В первом раунде играю против Джереми Бейтса из Великобритании. Наш матч проходит на дальнем корте, в стороне от толпы и главных событий. Я возбужден и горд. Затем меня охватывает ужас. Чувствую себя так, будто сегодня - последнее воскресенье турнира. У меня в животе порхает целая колония бабочек.
Это - турнир Большого шлема, и поэтому энергетика игры отличается от всего, что мне пришлось испытать до этого. Она неистовствует, бушует. Скорость игры все время меняется, с таким ритмом я встречаюсь впервые. Кроме того, день сегодня ветреный, а значит, мячи будут носиться по корту, как фантики от жвачки в клубах пыли. Это, кажется, даже не похоже на теннис. Бейтс - игрок не лучше, чем я, но сейчас он играет удачнее, потому что заранее знал, к чему быть готовым. Он обыгрывает меня в четырех сетах, затем смотрит на Фили и Ника, сидящих в ложе, и с размаху бьет кулаком по сгибу локтя, демонстрируя универсальный жест презрения. В свое время они с Ником явно что-то не поделили.

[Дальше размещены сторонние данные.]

(* ===== verification/RctBulletproofSpec.v ===== *)
(** * Transactions with bulletproofs

    [genRctSimple] with one padded bulletproof for all the outputs, the kind
    that the wallet asks for, and the two checks of the signature it returns. *)

From S2P Require Export BulletproofsSpec RctSigsSpec.

#[local] Open Scope Z_scope.

Section padded.
Context {F : FastHash} {FL' : FastHashLaws F} {RH : RctHash} {RHL : RctHashLaws F RH}.
Context {BN : BigNum} {BNL : BigNumLaws BN} {SP : Schedule}.
Context {G : Type} {R : Rng G} {RL : RngLaws R}.

(** The commitments are those of [genRctSimple]. *)
Lemma commitment_keys_eq vs masks : commitment_keys vs masks = ed_encode <$> commitments masks vs.
Proof.
  unfold commitment_keys, commitments. revert vs. induction masks as [|m masks IH]; intros [|v vs]; [done..|].
  cbn [zip_with]. rewrite fmap_cons. f_equal. apply IH.
Qed.

(** The number of amounts that the sizes of a proof stand for *)
Lemma proof_amounts proof q : pre_view proof q → n_bulletproofs_amounts [proof] = Z.of_nat (length (bp_V proof)).
Proof.
  intros Hq. destruct (pv_lengths _ _ Hq) as (HL & HR & _). unfold n_bulletproofs_amounts. cbn [sum_amounts].
  unfold n_bulletproof_amounts. rewrite HL, HR, (proj1 (pv_V _ _ Hq)), <- (pv_logM _ _ Hq).
  pose proof (pv_n _ _ Hq) as Hn. revert Hn. generalize (q_n q). intros n Hn.
  do 17 (destruct n as [|n]; [try lia; reflexivity|]). lia.
Qed.

Lemma times8_length l l' : times8 l = Ret l' → length l = length l'.
Proof.
  revert l'. induction l as [|k l IH]; intros l'; cbn [times8]; [by intros [= <-]|].
  destruct (scalarmult8 k) as [x| |]; try discriminate. cbn [mbind outcome_bind].
  destruct (times8 l) as [l1| |]; try discriminate. intros [= <-]. cbn [length]. f_equal. by apply IH.
Qed.

Lemma attempts_step {A} (m : gen G (option A)) s o s' :
  m s = Ret (o, s') → attempts m s = match o with Some a => Ret (a, s') | None => Undef end.
Proof. intros E. unfold attempts. rewrite (gen_bind_ret _ _ _ _ _ E). by destruct o. Qed.

(** The outputs *)
Lemma padded_outs n vs s :
  (1 ≤ length vs ≤ 16)%nat → Forall amount_ok vs → rng_ok s →
  match simple_outs n RangeProofPaddedBulletproof vs s with
  | Ret (rp, s') => rng_ok s' ∧ rp_is vs rp ∧
      ∃ proof, rp_proofs rp = [proof] ∧ n_bulletproofs_amounts [proof] = Z.of_nat (length vs) ∧
        ∀ r, rng_ok r → verifies [proof] r
  | Throw => init_exponents = Throw
  | Undef => ∃ masks s0, skvGen (length vs) s = Ret (masks, s0) ∧ (n = O ∨ attempt_fails vs masks s0)
  end.
Proof.
  intros Hn HV Hs. cbn [simple_outs]. unfold prove_batch, proveRangeBulletproof.
  destruct (skvGen_ok (length vs) s ltac:(lia) Hs) as (masks & s0 & HL & HF & Hs0 & E0).
  assert (prover_input vs masks) as Hi by (split; [exact Hn|exact HV|by split]).
  destruct init_exponents_ok as [ET|(E & g & h & EE & HE)].
  { pose proof (PROVE_throws n vs masks s0 Hi ET) as EP. unfold mbind, gen_bind, attempts. rewrite E0. cbn [fst snd].
    unfold mbind, gen_bind. by rewrite EP. }
  destruct H_log as [eta Heta].
  destruct (PROVE_result eta Heta g h E EE HE n vs masks s0 Hi Hs0) as (o & s' & Hs' & EP & HO).
  pose proof (attempts_step _ _ _ _ EP) as EA. destruct o as [proof|].
  - destruct HO as (V & Hp & E8). pose proof Hp as (EV & q & Hq & _). pose proof (times8_length _ _ E8) as HLV.
    assert (length V = length vs) as HV'.
    { rewrite HLV, commitment_keys_eq, length_fmap. unfold commitments. rewrite length_zip_with. lia. }
    assert ((masks0 ← skvGen (length vs); proof0 ← attempts (bulletproof_PROVE n vs masks0);
      _ ← calc (throw_unless (length (bp_V proof0) =? length vs)%nat);
      mret (proof0, bp_V proof0, masks0) : gen G (Bulletproof * keyV * keyV)) s = Ret ((proof, V, masks), s')) as E1.
    { rewrite (gen_bind_ret _ _ _ _ _ E0), (gen_bind_ret _ _ _ _ _ EA).
      rewrite calc_check by (apply Nat.eqb_eq; by rewrite EV). by rewrite EV. }
    rewrite (gen_bind_ret _ _ _ _ _ E1). rewrite (calc_step _ _ _ _ E8). split; [exact Hs'|].
    split; [split; [exact HL|exact HF|exact (commitment_keys_eq vs masks)]|].
    exists proof. split; [done|]. split; [rewrite (proof_amounts proof q (vo_pre _ _ Hq)); by rewrite EV, HV'|].
    intros r Hr. apply (proves_verify eta Heta g h E EE HE); [|exact Hr]. constructor; [by exists V|constructor].
  - assert ((masks0 ← skvGen (length vs); proof0 ← attempts (bulletproof_PROVE n vs masks0);
      _ ← calc (throw_unless (length (bp_V proof0) =? length vs)%nat);
      mret (proof0, bp_V proof0, masks0) : gen G (Bulletproof * keyV * keyV)) s = Undef) as E1.
    { rewrite (gen_bind_ret _ _ _ _ _ E0). unfold mbind, gen_bind. by rewrite EA. }
    unfold mbind at 1, gen_bind at 1. rewrite E1. by exists masks, s0.
Qed.

(** ** The checks *)

Lemma semantics_bulletproof rv proof s :
  rct_type rv = RCTTypeBulletproof → p_bulletproofs (rct_p rv) = [proof] →
  simple_sizes rv = true → sum_check rv = Ret true →
  verRctSemanticsSimple1 rv s = verBulletproof [proof] s.
Proof.
  intros ET EP HS HC. unfold verRctSemanticsSimple1, verRctSemanticsSimple.
  assert (mapM id [Some rv] = Some [rv]) as -> by reflexivity. cbn [forallb]. rewrite HS. cbn [andb negb semantics_loop].
  rewrite HC. unfold is_rct_bulletproof. rewrite ET. change (RCTTypeBulletproof =? RCTTypeBulletproof) with true.
  cbv iota. rewrite EP. cbn [app]. unfold mbind, genx_bind, calcx, mret, genx_ret. cbn [length Nat.eqb].
  destruct (verBulletproof [proof] s) as [[b| |] s']; [|done..]. by destruct b.
Qed.

Lemma padded_sizes message dests vs rp es fee pubs Cs mgs proof :
  rp_is vs rp → rp_proofs rp = [proof] → n_bulletproofs_amounts [proof] = Z.of_nat (length vs) →
  length dests = length vs → length es = length vs → length Cs = length mgs →
  simple_sizes (simple_sig true message dests rp es fee pubs Cs mgs) = true.
Proof.
  intros Hrp EP EN HLd HLe HLC. destruct (rp_outPk dests vs rp Hrp HLd) as [HLp _]. unfold simple_sizes, simple_sig.
  cbn [rct_type rct_p rct_outPk rct_ecdhInfo rct_pseudoOuts p_rangeSigs p_MGs p_pseudoOuts p_bulletproofs].
  change (is_rct_bulletproof RCTTypeBulletproof) with true. cbv iota.
  rewrite EP, EN, HLp, HLC, HLe, !Z.eqb_refl, !Nat.eqb_refl. done.
Qed.

(** No signature without range proofs *)
Lemma genRctSimple_fails n t message dests vs fee aks kLRki outSk0 inputs s :
  inputs ≠ [] → length dests = length vs → length aks = length vs → ms_sizes kLRki (length inputs) →
  let sign := genRctSimple n message (si_sk <$> inputs) dests (si_v <$> inputs) vs fee (map si_pubs inputs) aks kLRki
    (bool_decide (is_Some kLRki)) (si_index <$> inputs) outSk0 t s in
  match simple_outs n t vs s with
  | Ret _ => True
  | Throw => sign = Throw
  | Undef => sign = Undef
  end.
Proof.
  intros Hne HLd HLa Hms sign. unfold sign. clear sign.
  assert (∀ (k : range_proofs → gen G (rctSig * ctkeyV * option keyV)),
    match simple_outs n t vs s with
    | Ret _ => True
    | Throw => (simple_outs n t vs ≫= k) s = Throw
    | Undef => (simple_outs n t vs ≫= k) s = Undef
    end) as Hk.
  { intros k. unfold mbind, gen_bind. by destruct (simple_outs n t vs s). }
  unfold genRctSimple. rewrite !length_fmap, ?length_map.
  rewrite calc_check by (destruct inputs; [done|by apply Nat.ltb_lt; cbn; lia]).
  rewrite calc_check by apply Nat.eqb_refl. rewrite calc_check by (by apply Nat.eqb_eq).
  rewrite calc_check by (apply Nat.eqb_eq; lia).
  rewrite calc_check by apply Nat.eqb_refl. rewrite calc_check by apply Nat.eqb_refl.
  rewrite calc_check by apply indices_inputs. rewrite calc_check by (by destruct (bool_decide _)).
  rewrite calc_check by (destruct kLRki; [by apply Nat.eqb_eq|done]). apply Hk.
Qed.

Lemma genRctSimple_padded n message dests vs fee aks outSk0 inputs s :
  Forall sinput_ok inputs → Forall si_own inputs → inputs ≠ [] → (1 ≤ length vs ≤ 16)%nat → Forall amount_ok vs →
  amount_ok fee → length dests = length vs → length aks = length vs → zsum (si_v <$> inputs) = zsum vs + fee →
  rng_ok s →
  match genRctSimple n message (si_sk <$> inputs) dests (si_v <$> inputs) vs fee (map si_pubs inputs) aks None false
    (si_index <$> inputs) outSk0 RangeProofPaddedBulletproof s with
  | Ret ((rv, outSk, c), s') => c = None ∧ rng_ok s' ∧
      (∃ proof, ∀ r, rng_ok r → verifies [proof] r ∧ verRctSemanticsSimple1 rv r = verBulletproof [proof] r) ∧
      verRctNonSemanticsSimple rv =
        Ret (bool_decide (¬ Exists (λ i, Exists (λ p, no_image p.1) (si_ring i)) inputs)) ∧
      length outSk = length vs ∧
      (∀ i v k, vs !! i = Some v → aks !! i = Some k →
        ∃ sk, outSk !! i = Some sk ∧ decodeRctSimple rv k i = Ret (v, Some (ct_mask sk)))
  | Throw => init_exponents = Throw
  | Undef => ∃ masks s0, skvGen (length vs) s = Ret (masks, s0) ∧ (n = O ∨ attempt_fails vs masks s0)
  end.
Proof.
  intros HI HW Hne Hn HV Hfee HLd HLa Hb Hs.
  pose proof (padded_outs n vs s Hn HV Hs) as HP.
  pose proof (genRctSimple_fails n RangeProofPaddedBulletproof message dests vs fee aks None outSk0 inputs s Hne HLd HLa I) as HFl.
  cbn [is_Some] in HFl. rewrite (bool_decide_eq_false_2 (is_Some None)) in HFl by (by intros []).
  destruct (simple_outs n RangeProofPaddedBulletproof vs s) as [[rp s1]| |] eqn:E1; [|rewrite HFl; exact HP..].
  destruct HP as (Hs1 & Hrp & proof & EP & EN & HVr).
  destruct (genRctSimple_ok n RangeProofPaddedBulletproof message dests vs fee aks outSk0 inputs rp s s1)
    as (rv & outSk & s' & es & Cs & mgs & E & Hs' & Erv & HLe & HLC & HLg & HS & HN & HO & HD); try done.
  rewrite E. split; [done|]. split; [exact Hs'|]. split; [|split; [exact HN|]].
  - exists proof. intros r Hr. split; [by apply HVr|]. subst rv. apply semantics_bulletproof; [done|exact EP| |exact HS].
    apply (padded_sizes _ _ vs _ _ _ _ _ _ proof); try done. lia.
  - destruct Hrp as [HLm _ _]. pose proof (f_equal length HO) as HLo. rewrite length_fmap in HLo. split; [lia|].
    intros i v k Hv Hk. destruct (lookup_lt_is_Some_2 outSk i) as [sk Hsk].
    { rewrite HLo, HLm. by eapply lookup_lt_Some. }
    exists sk. split; [done|]. apply (HD i v k); [done|done|]. rewrite <- HO, list_lookup_fmap, Hsk. done.
Qed.
End padded.

(** ** The claim *)

(** C4. Transactions with a bulletproof.  For inputs whose amounts are those of 1 to
    16 outputs plus the fee, [genRctSimple] with a padded bulletproof returns a signature,
    unless the prover meets a challenge that is 0 or the generators cannot be
    computed.  [verRctSemanticsSimple] answers what [verBulletproof] answers
    for the proof, whose two equations hold (the second is not computed when [mu] times its
    weight is 0); [verRctNonSemanticsSimple]
    accepts the signature unless a key of a ring is hashed to the neutral element; and
    [decodeRctSimple] returns the amounts and the masks. *)
Theorem rct_bulletproof_spec (ND : Build) (BN : BigNum) (SP : Schedule) (n : nat) (message : key) (dests : keyV) (vs : list Z)
    (fee : Z) (aks : keyV) (outSk0 : ctkeyV) (inputs : list sinput) (s : random_state) :
  BigNumLaws BN → Forall sinput_ok inputs → Forall si_own inputs → inputs ≠ [] → (1 ≤ length vs ≤ 16)%nat →
  Forall amount_ok vs → amount_ok fee → length dests = length vs → length aks = length vs →
  zsum (si_v <$> inputs) = zsum vs + fee → random_ready s →
  match genRctSimple n message (si_sk <$> inputs) dests (si_v <$> inputs) vs fee (map si_pubs inputs) aks None false
    (si_index <$> inputs) outSk0 RangeProofPaddedBulletproof s with
  | Ret ((rv, outSk, c), s') => c = None ∧ random_ready s' ∧
      (∃ proof, ∀ r, random_ready r → verifies [proof] r ∧ verRctSemanticsSimple1 rv r = verBulletproof [proof] r) ∧
      verRctNonSemanticsSimple rv =
        Ret (bool_decide (¬ Exists (λ i, Exists (λ p, no_image p.1) (si_ring i)) inputs)) ∧
      length outSk = length vs ∧
      (∀ i v k, vs !! i = Some v → aks !! i = Some k →
        ∃ sk, outSk !! i = Some sk ∧ decodeRctSimple rv k i = Ret (v, Some (ct_mask sk)))
  | Throw => init_exponents = Throw
  | Undef => ∃ masks s0, skvGen (length vs) s = Ret (masks, s0) ∧ (n = O ∨ attempt_fails vs masks s0)
  end.
Proof.
  intros HB HI HW Hne Hn HV Hf HLd HLa Hb Hs.
  exact (genRctSimple_padded n message dests vs fee aks outSk0 inputs s HI HW Hne Hn HV Hf HLd HLa Hb (rng_ready s Hs)).
Qed.

#[local] Existing Instance debug_build.

Lemma rct_bulletproof_spec_witness :
  match @genRctSimple _ _ euclid_inverse _ _ 2 rct_G [small_sk] [rct_G] [10] [7] 3 [si_pubs small_input] [rct_H] None false
    [0%nat] [] RangeProofPaddedBulletproof ready_state with
  | Ret ((rv, outSk, _), _) => ∃ sk, outSk !! 0%nat = Some sk ∧ decodeRctSimple rv rct_H 0 = Ret (7, Some (ct_mask sk))
  | Throw => init_exponents = Throw
  | Undef => ∃ masks s0, skvGen 1 ready_state = Ret (masks, s0) ∧
      (2%nat = O ∨ @attempt_fails _ _ euclid_inverse _ _ [7] masks s0)
  end.
Proof.
  assert (Forall sinput_ok [small_input]) as HI by (constructor; [exact small_input_ok|constructor]).
  assert (Forall si_own [small_input]) as HW by (constructor; [reflexivity|constructor]).
  assert (Forall amount_ok [7]) as HV by (apply small_amounts; lia).
  assert (amount_ok 3) as Hf by (unfold amount_ok; lia).
  assert (1 ≤ length [7] ≤ 16)%nat as Hn by (cbn; lia).
  pose proof (rct_bulletproof_spec false euclid_inverse no_turns 2 rct_G [rct_G] [7] 3 [rct_H] [] [small_input] ready_state
    euclid_inverse_laws HI HW ltac:(discriminate) Hn HV Hf eq_refl eq_refl eq_refl ready_state_ok) as HR.
  cbn [fmap list_fmap map] in HR.
  change (si_sk small_input) with small_sk in HR. change (si_v small_input) with 10 in HR.
  change (si_index small_input) with 0%nat in HR.
  destruct (genRctSimple _ _ _ _ _ _ _ _ _ _ _ _ _ _ _) as [[[[rv outSk] c] s']| |]; [|exact HR..].
  destruct HR as (_ & _ & _ & _ & _ & D). exact (D 0%nat 7 rct_H eq_refl eq_refl).
Defined.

Я разочарован и слегка сконфужен. Не был готов ни к моему первому Открытому чемпионату США, ни к Нью-Йорку. Вижу, какая пропасть отделяет меня нынешнего от того, каким я должен стать, и уверен, что смогу перепрыгнуть эту пропасть.
- У тебя все получится, - утешает меня Фили, приобняв. - Это лишь вопрос времени.
- Спасибо, я знаю.
И я это действительно знаю. Никаких сомнений.
Но с этого момента почему-то начинаю проигрывать. Не просто проигрывать - продувать с позором. Убого. Жалко. В Мемфисе вылетаю в первом раунде. В Ки-Бискейн - тот же результат.
- Фили, что со мной происходит? - в отчаянии спрашиваю у брата.
- Ничего не понимаю. Чувствую себя любителем, играющим по воскресеньям. Я пропал.
Хуже всего мне приходится в Спектруме, штат Филадельфия. Игра проходит не на теннисном корте, а на баскетбольной площадке не лучшего качества. Бугристое, плохо освещенное поле сумело вместить два корта, матчи на которых идут одновременно. Ровно в тот момент, когда я принимаю подачу соперника, кто-то принимает подачу на соседнем корте, и если его мяч летит далеко от центра поля, а мой отскакивает, нам обоим надо стараться не столкнуться головами. Я и так с трудом концентрируюсь, а тут еще приходится заботиться о том, чтобы не столкнуться с другим игроком. После первого же сета в голове не остается ни единой мысли, а в ушах звучит лишь стук сердца.
Мой оппонент откровенно слаб, и это тоже ставит меня в невыгодное положение. Я в своей худшей форме выступаю против игрока еще более слабого. Опускаюсь до его уровня. Не могу наладить собственную игру, пока пытаюсь приспособиться к стилю оппонента: это похоже на попытку вдохнуть и выдохнуть одновременно. Играя против великих, я пытаюсь подняться до их уровня. Если же мне достается слабый противник - приходится его прессовать, что в теннисе означает - не пускать игру на самотек. Прессинг - одна из самых неприятных вещей, с которыми приходится сталкиваться в игре.